High-level functions in the past were always written out manually, that is, the researchers manually selected those parameters that were supposed to help distinguish the types of vibrations (or the difference between good and bad gripping). For example, they could decide that a pressure map showing that the robot had captured only the top of the object was a bad gripper. But it will be much more accurate to let the robot learn how to do this, especially since the guesses of researchers do not always correspond to reality.
"Sparse coding" [sparse coding], one of the techniques for building neural networks, is particularly well suited in this case. This is an unsupervised learning algorithm that creates a “sparse” dictionary to present new data. First, the dictionary is created using spectrograms (raw pressure maps) input to the algorithm. That gives out the dictionary consisting of representations of high-level functions. When new data is received after the next capture attempts, the dictionary is used to convert new data into ideas about data called “sparse vectors”. Finally, vectors are grouped by different sources of vibration (or by successful and unsuccessful captures).

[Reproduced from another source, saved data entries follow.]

(** * The node server of the Azure Disk CSI driver (pkg/azuredisk/nodeserver.go)

    A shallow embedding of the node-side volume lifecycle handlers
    (NodeStageVolume, NodeUnstageVolume, NodePublishVolume, NodeExpandVolume,
    NodeGetInfo) and of their helpers (ensureMountPoint, getDevicePathWithLUN,
    ensureBlockTargetFile, collectMountOptions).

    The handlers talk to the operating system and to the cloud provider
    through injected collaborators.  Every such call is an element of the
    signature [Call]; the host that answers the calls is an arbitrary state
    machine [handle] over a world type [W].  A handler is a function from a
    state to a result, a new state and the trace of the calls it made, each
    with the answer it got. *)

From Stdlib Require Import ZArith String List Lia Bool.
From stdpp Require Import base strings gmap.
Import ListNotations.

Local Open Scope string_scope.
Local Open Scope list_scope.
Local Open Scope Z_scope.

(** ** Errors

    [status.Error]/[status.Errorf] build a gRPC status from a code and a
    message; [fmt.Errorf] builds a plain error.  Messages are kept as the
    format string with its arguments instead of being rendered. *)

Inductive Code : Set :=
| InvalidArgument
| NotFound
| Aborted
| Internal.

Inductive error : Type :=
| StatusError (c : Code) (m : text)      (* status.Error(c, m) *)
| PlainError (m : text)                  (* fmt.Errorf(...) *)
| HostError (description : string)       (* an error made by a collaborator *)
with text : Type :=
| Literal (s : string)
| Sprintf (format : string) (args : list arg)
| ErrorOf (e : error)                    (* err.Error() *)
with arg : Type :=
| ArgString (s : string)
| ArgInt (n : Z)
| ArgError (e : error).

Definition status_Error (c : Code) (msg : string) : error :=
  StatusError c (Literal msg).

Definition status_Errorf (c : Code) (format : string) (args : list arg) : error :=
  StatusError c (Sprintf format args).

Definition fmt_Errorf (format : string) (args : list arg) : error :=
  PlainError (Sprintf format args).

Definition code_of (e : error) : option Code :=
  match e with
  | StatusError c _ => Some c
  | _ => None
  end.

(** wait.ErrWaitTimeout of k8s.io/apimachinery. *)
Definition ErrWaitTimeout : error := HostError "timed out waiting for the condition".

(** A Go [(value, error)] pair with a nil value on error. *)
Inductive result (A : Type) : Type :=
| Ok (a : A)
| Err (e : error).
Arguments Ok {A} a.
Arguments Err {A} e.

(** ** Requests and responses (github.com/container-storage-interface/spec) *)

Record MountVolume : Type := {
  FsType : string;
  MountFlags : list string
}.

Record BlockVolume : Type := { }.

(** The [access_type] oneof of a capability: the wrapper may be absent, and a
    present wrapper may hold a nil message. *)
Inductive isVolumeCapability_AccessType : Type :=
| AccessType_nil
| VolumeCapability_Block (b : option BlockVolume)
| VolumeCapability_Mount (m : option MountVolume).

Record VolumeCapability : Type := {
  AccessType : isVolumeCapability_AccessType;
  AccessMode : Z
}.

Definition GetMount (c : VolumeCapability) : option MountVolume :=
  match AccessType c with
  | VolumeCapability_Mount m => m
  | _ => None
  end.

Definition GetBlock (c : VolumeCapability) : option BlockVolume :=
  match AccessType c with
  | VolumeCapability_Block b => b
  | _ => None
  end.

Module NodeStageVolumeRequest.
Record t : Type := {
  VolumeId : string;
  PublishContext : gmap string string;
  StagingTargetPath : string;
  VolumeCapability : option VolumeCapability;
  VolumeContext : gmap string string
}.
End NodeStageVolumeRequest.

Now CoRo Lab is testing ways to automatically update a sparse algorithm, such that each capture attempt helps the robot to make better predictions. The idea is that the robot eventually learns to use this information to correct its actions during the capture. This study is a great example of how tactile intelligence and machine vision work together.
Future tactile intelligence
The key point of the study is not that vision should be thrown out of consideration. Vision is still critical for seizing. But now, when computer vision has reached a certain level, it is better to focus on developing new aspects of tactile intelligence, rather than trying to push at the sight.
Roberge compares the potential of vision research with the study of tactile intelligence with the Pareto 80/20 rule: now that 80% of pattern recognition has already been achieved, it is very difficult to achieve the ideal for the remaining 20% ​​and this will not add anything special to the manipulation task. And, on the contrary, researchers are still working on 80% of the task of tactile sensations of objects. Bringing to perfection the first 80% of the work on touch will be a fairly simple matter and it has the potential to make a huge contribution to the capabilities of robotic captures.
It may also be very far from the day when the robot can recognize any object through touch, not to mention getting out of your room - but when it comes, we will certainly thank the researchers in the field of tactile intelligence for this.